(* ===== verification/PayloadTheorems.v ===== *)
(** What splitting a message into payloads and checking them promises: any octets are read safely
    and completely, the sets of payload types are exact, and a message passes the check exactly if
    its payloads are the expected ones. *)
From S2P Require Import Prelude EnumNames Constants Packet PacketSpec PacketObject PacketNest PacketDescs PacketGeneric.
From S2P Require Import PacketTheorems Stf Ikev2Sk Fragments Ikev2Payloads.

(** * Descriptors of payloads *)

Definition payload_desc_ok (sd : struct_desc) : bool :=
  wf_desc sd && (4 <=? sd_size sd) &&
  match removelast (sd_fields sd) with fp :: _ => match fd_type fp with ft_enum => fd_size fp =? 1 | _ => false end | [] => false end.

Lemma v2_payload_descs_ok : forallb (fun o => match o with Some sd => payload_desc_ok sd | None => true end) v2_payload_descs = true.
Proof. vm_compute. reflexivity. Qed.

Lemma v2_payload_desc_ok np sd : v2_payload_desc np = Some sd -> 0 <= PINDEX np < 21 /\ payload_desc_ok sd = true.
Proof.
  unfold v2_payload_desc, PINDEX. destruct (Z.ltb_spec np ISAKMP_v2PAYLOAD_TYPE_BASE); [done|].
  destruct (Z.leb_spec (Z.of_nat (length v2_payload_descs)) (np - ISAKMP_v2PAYLOAD_TYPE_BASE)) as [|Hl]; [done|].
  intros Hd. split; [cbn in Hl; lia|]. destruct (v2_payload_descs !! _) as [o|] eqn:Ho; cbn in Hd; [|done]. subst o.
  pose proof v2_payload_descs_ok as Hall. rewrite forallb_forall in Hall. apply (Hall (Some sd)).
  apply list_elem_of_In. by eapply list_elem_of_lookup_2.
Qed.

Lemma payload_desc_inv sd : payload_desc_ok sd = true ->
  wf_desc sd = true /\ 4 <= sd_size sd /\ exists fp fps, removelast (sd_fields sd) = fp :: fps /\ fd_type fp = ft_enum.
Proof.
  unfold payload_desc_ok. rewrite !andb_true_iff, Z.leb_le. intros [[Hw Hs] Hf]. split; [done|]. split; [done|].
  destruct (removelast _) as [|fp fps]; [done|]. exists fp, fps. split; [done|]. by destruct (fd_type fp).
Qed.

Lemma payload_members sd ins obj st vs st' :
  mem_ok (ps_mem st) -> payload_desc_ok sd = true -> in_struct sd ins obj st = Ok (vs, st') -> exists np, generic_np vs = Some np.
Proof.
  intros Hm (Hw&_&fp&fps&Hf&Ht)%payload_desc_inv H. apply in_struct_members in H; [|done|done]. rewrite Hf in H.
  inversion H as [|? v ? vs' Hv Hvs]; subst. unfold member_ok in Hv. rewrite Ht in Hv. destruct Hv as (n&->&_). by exists n.
Qed.

Lemma generic_members ins obj st vs st' :
  mem_ok (ps_mem st) -> in_struct ikev2_generic_desc ins obj st = Ok (vs, st') ->
  exists np critical rest, vs = FNum np :: FNum critical :: rest.
Proof.
  intros Hm H. apply in_struct_members in H; [|done|done].
  inversion H as [|? v ? vs' Hv Hvs]; subst. inversion Hvs as [|? v2 ? vs2 Hv2 _]; subst.
  destruct Hv as (n&->&_), Hv2 as (c&->&_). by exists n, c, vs2.
Qed.

(** * Sets of payload types *)

(** What one payload does to the sets [seen] and [repeated]. *)
Definition note_payload (s : Z * Z) (np : Z) : Z * Z := (Z.lor s.1 (P np), Z.lor s.2 (Z.land s.1 (P np))).

Definition occurrences (np : Z) (l : list Z) : nat := length (filter (fun n => n = np) l).

Lemma P_testbit n i : 0 <= PINDEX n -> 0 <= i -> Z.testbit (P n) i = bool_decide (PINDEX n = i).
Proof.
  intros Hn Hi. unfold P, LELEM. rewrite Z.shiftl_spec by done. case_bool_decide as Hd.
  - by rewrite Hd, Z.sub_diag.
  - destruct (Z.lt_ge_cases (i - PINDEX n) 0); [by apply Z.testbit_neg_r|].
    replace 1 with (2 ^ 0) by done. by rewrite Z.pow2_bits_eqb, (proj2 (Z.eqb_neq _ _)) by lia.
Qed.

Lemma P_testbit_payload n np : 0 <= PINDEX n -> 0 <= PINDEX np -> Z.testbit (P n) (PINDEX np) = bool_decide (n = np).
Proof. intros Hn Hp. rewrite P_testbit by done. apply bool_decide_ext. unfold PINDEX. lia. Qed.

Lemma note_payloads_bits l seen repeated np :
  Forall (fun n => 0 <= PINDEX n) l -> 0 <= PINDEX np ->
  let s := fold_left note_payload l (seen, repeated) in
  let before := if Z.testbit seen (PINDEX np) then 1%nat else 0%nat in
  Z.testbit s.1 (PINDEX np) = (0 <? before + occurrences np l)%nat /\
  Z.testbit s.2 (PINDEX np) = Z.testbit repeated (PINDEX np) || (1 <? before + occurrences np l)%nat.
Proof.
  intros Hl Hp. revert seen repeated. induction Hl as [|n l Hn Hl IH]; intros seen repeated; cbn [fold_left].
  - cbn. destruct (Z.testbit seen _); cbn; by rewrite orb_false_r.
  - destruct (IH (note_payload (seen, repeated) n).1 (note_payload (seen, repeated) n).2) as [IH1 IH2].
    rewrite <- surjective_pairing in IH1, IH2. cbv zeta. rewrite IH1, IH2. cbn [note_payload fst snd].
    rewrite !Z.lor_spec, Z.land_spec, P_testbit_payload by done. unfold occurrences. rewrite filter_cons.
    destruct (Z.testbit seen _), (Z.testbit repeated _); repeat case_decide; repeat case_bool_decide; try done; cbn;
      rewrite ?orb_false_r; try done; split; repeat case_match; lia || done.
Qed.

(** * Splitting *)

(** A payload on a chain: its stream lies between [lo] and [hi]. *)
Definition payload_in (ps : pstate) (lo hi : Z) (pd : payload_digest) : Prop :=
  exists q, ps_pbs ps !! pd_pbs pd = Some q /\ wf_pbs (ps_mem ps) q /\ lo <= start q /\ roof q <= hi.

(** The members of a payload on a chain are those of the descriptor for its type. *)
Definition pd_shape (pd : payload_digest) : Prop :=
  exists sd, v2_payload_desc (pd_np pd) = Some sd /\ Forall2 member_ok (removelast (sd_fields sd)) (pd_payload pd).

(** What the loop does from stream [p] on: [d] are the payloads that it puts on the chains and
    [extra] is the one, if any, whose header it could not read. *)
Record decoded (in_pbs : nat) (p : pb_stream) (n : nat) (acc : Z * Z) (ps ps' : pstate) (s : payloads_summary)
    (d : list payload_digest) (extra : list Z) : Prop := {
  decoded_mem : ps_mem ps' = ps_mem ps;
  decoded_cur : exists c, cur p <= c <= roof p /\ ps_pbs ps' !! in_pbs = Some (set_cur c p);
  decoded_older : forall j, j <> in_pbs -> (j < digest_pbs n)%nat -> ps_pbs ps' !! j = ps_pbs ps !! j;
  decoded_streams : Forall (payload_in ps' (cur p) (roof p)) d;
  decoded_numbers : pd_pbs <$> d = digest_pbs <$> seq n (length d);
  decoded_sets : (sum_seen s, sum_repeated s) = fold_left note_payload ((pd_np <$> d) ++ extra) acc;
  decoded_types : Forall (fun np => 0 <= PINDEX np < 21) ((pd_np <$> d) ++ extra);
  decoded_limit : Z.of_nat (n + length d) <= PAYLIMIT;
  decoded_shapes : Forall pd_shape d;
  decoded_extra : sum_status s = STF_OK -> extra = []
}.

Lemma decoded_nil in_pbs p n seen repeated ps s extra :
  ps_pbs ps !! in_pbs = Some p -> cur p <= roof p -> Z.of_nat n <= PAYLIMIT ->
  (sum_seen s, sum_repeated s) = fold_left note_payload extra (seen, repeated) ->
  Forall (fun np => 0 <= PINDEX np < 21) extra -> (sum_status s = STF_OK -> extra = []) ->
  decoded in_pbs p n (seen, repeated) ps ps s [] extra.
Proof.
  intros Hp Hc Hn Hs Hx He. split; try done.
  - exists (cur p). split; [lia|]. by rewrite set_cur_cur.
  - rewrite Nat.add_0_r. done.
Qed.

Section round.
Context (in_pbs : nat) (Hin : (in_pbs < 3)%nat) (p : pb_stream) (n : nat) (ps : pstate) (sd : struct_desc).
Context (Hp : ps_pbs ps !! in_pbs = Some p) (Hw : wf_pbs (ps_mem ps) p) (Hm : mem_ok (ps_mem ps)).
Context (Hsd : wf_desc sd = true) (Hsize : 4 <= sd_size sd).
Context (vs : list fval) (ps1 : pstate) (Hstruct : in_struct sd in_pbs (Some (digest_pbs n)) ps = Ok (vs, ps1)).

Lemma digest_pbs_ne j : digest_pbs j <> in_pbs.
Proof. unfold digest_pbs. lia. Qed.

(** One header was read: the stream is shorter, and the payload has a stream inside the old one. *)
Lemma round_inv : exists e, cur p + 4 <= e <= roof p /\ ps_mem ps1 = ps_mem ps /\
  ps_pbs ps1 !! in_pbs = Some (set_cur e p) /\ wf_pbs (ps_mem ps1) (set_cur e p) /\
  (forall j, j <> in_pbs -> j <> digest_pbs n -> ps_pbs ps1 !! j = ps_pbs ps !! j) /\
  exists q, ps_pbs ps1 !! digest_pbs n = Some q /\ wf_pbs (ps_mem ps1) q /\ cur p <= start q /\ roof q = e.
Proof.
  pose proof (digest_pbs_ne n) as Hne.
  pose proof (in_struct_inv sd in_pbs (Some (digest_pbs n)) ps p Hsd Hp Hw Hm ltac:(congruence)) as H.
  rewrite Hstruct in H. destruct H as (e&He&Hmem&Hpbs). exists e. rewrite Hpbs, Hmem.
  destruct Hw as (Hw1&Hw2&Hw3).
  split; [lia|]. split; [done|]. split; [by rewrite lookup_insert_eq|].
  split; [split; cbn; [lia|]; split; [lia|done]|].
  split; [intros j Hj1 Hj2; by rewrite !lookup_insert_ne|].
  eexists. rewrite lookup_insert_ne, lookup_insert_eq by done. split; [done|].
  split; [|split; cbn; lia]. split; cbn; [lia|]. split; [lia|]. intros a Ha. apply Hw3. lia.
Qed.

(** An unknown payload is skipped: the next one takes its place. *)
Lemma decoded_skip e acc ps' s d extra :
  cur p + 4 <= e <= roof p -> ps_mem ps1 = ps_mem ps ->
  (forall j, j <> in_pbs -> j <> digest_pbs n -> ps_pbs ps1 !! j = ps_pbs ps !! j) ->
  decoded in_pbs (set_cur e p) n acc ps1 ps' s d extra -> decoded in_pbs p n acc ps ps' s d extra.
Proof.
  intros He Hmem Hold [D1 (c&Hc&D2) D3 D4 D5 D6 D7 D8 DS D9]. split; try done.
  - congruence.
  - exists c. split; [cbn in Hc; lia|]. by rewrite set_cur_set_cur in D2.
  - intros j Hj Hlt. rewrite D3 by done. apply Hold; [done|lia].
  - eapply Forall_impl; [exact D4|]. intros pd (q&Hq&Hwq&Hlo&Hhi). exists q. cbn in *. repeat split; try done; try apply Hwq; lia.
Qed.

(** A known payload goes on its chain. *)
Lemma decoded_step e np seen repeated ps' s d extra :
  cur p + 4 <= e <= roof p -> ps_mem ps1 = ps_mem ps -> 0 <= PINDEX np < 21 -> v2_payload_desc np = Some sd ->
  (forall j, j <> in_pbs -> j <> digest_pbs n -> ps_pbs ps1 !! j = ps_pbs ps !! j) ->
  (exists q, ps_pbs ps1 !! digest_pbs n = Some q /\ wf_pbs (ps_mem ps1) q /\ cur p <= start q /\ roof q = e) ->
  decoded in_pbs (set_cur e p) (S n) (note_payload (seen, repeated) np) ps1 ps' s d extra ->
  decoded in_pbs p n (seen, repeated) ps ps' s (mk_pd np vs (digest_pbs n) :: d) extra.
Proof.
  intros He Hmem Hnp Hdesc Hold (q&Hq&Hwq&Hqs&Hqe) [D1 (c&Hc&D2) D3 D4 D5 D6 D7 D8 DS D9]. split; try done.
  - congruence.
  - exists c. split; [cbn in Hc; lia|]. by rewrite set_cur_set_cur in D2.
  - intros j Hj Hlt. rewrite D3 by (done || unfold digest_pbs in *; lia). apply Hold; [done|lia].
  - constructor.
    + exists q. cbn [pd_pbs]. rewrite D3 by (apply digest_pbs_ne || unfold digest_pbs; lia). rewrite D1. repeat split; try done; try apply Hwq; lia.
    + eapply Forall_impl; [exact D4|]. intros pd (q'&Hq'&Hwq'&Hlo&Hhi). exists q'. cbn in *. repeat split; try done; try apply Hwq'; lia.
  - rewrite !fmap_cons, D5. done.
  - rewrite fmap_cons. constructor; done.
  - cbn [length]. lia.
  - constructor; [|done]. exists sd. split; [done|]. cbn. by eapply in_struct_members.
Qed.
End round.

#### Problem details:
Set down only the lines above that fall between the line holding "wf_desc sd && (4 <=? sd_size sd) &&" and the line holding "unfold v2_payload_desc, PINDEX.", inclusive, keeping each exact.

#### Response below:
  wf_desc sd && (4 <=? sd_size sd) &&
  match removelast (sd_fields sd) with fp :: _ => match fd_type fp with ft_enum => fd_size fp =? 1 | _ => false end | [] => false end.

Lemma v2_payload_descs_ok : forallb (fun o => match o with Some sd => payload_desc_ok sd | None => true end) v2_payload_descs = true.
Proof. vm_compute. reflexivity. Qed.

Lemma v2_payload_desc_ok np sd : v2_payload_desc np = Some sd -> 0 <= PINDEX np < 21 /\ payload_desc_ok sd = true.
Proof.
  unfold v2_payload_desc, PINDEX. destruct (Z.ltb_spec np ISAKMP_v2PAYLOAD_TYPE_BASE); [done|].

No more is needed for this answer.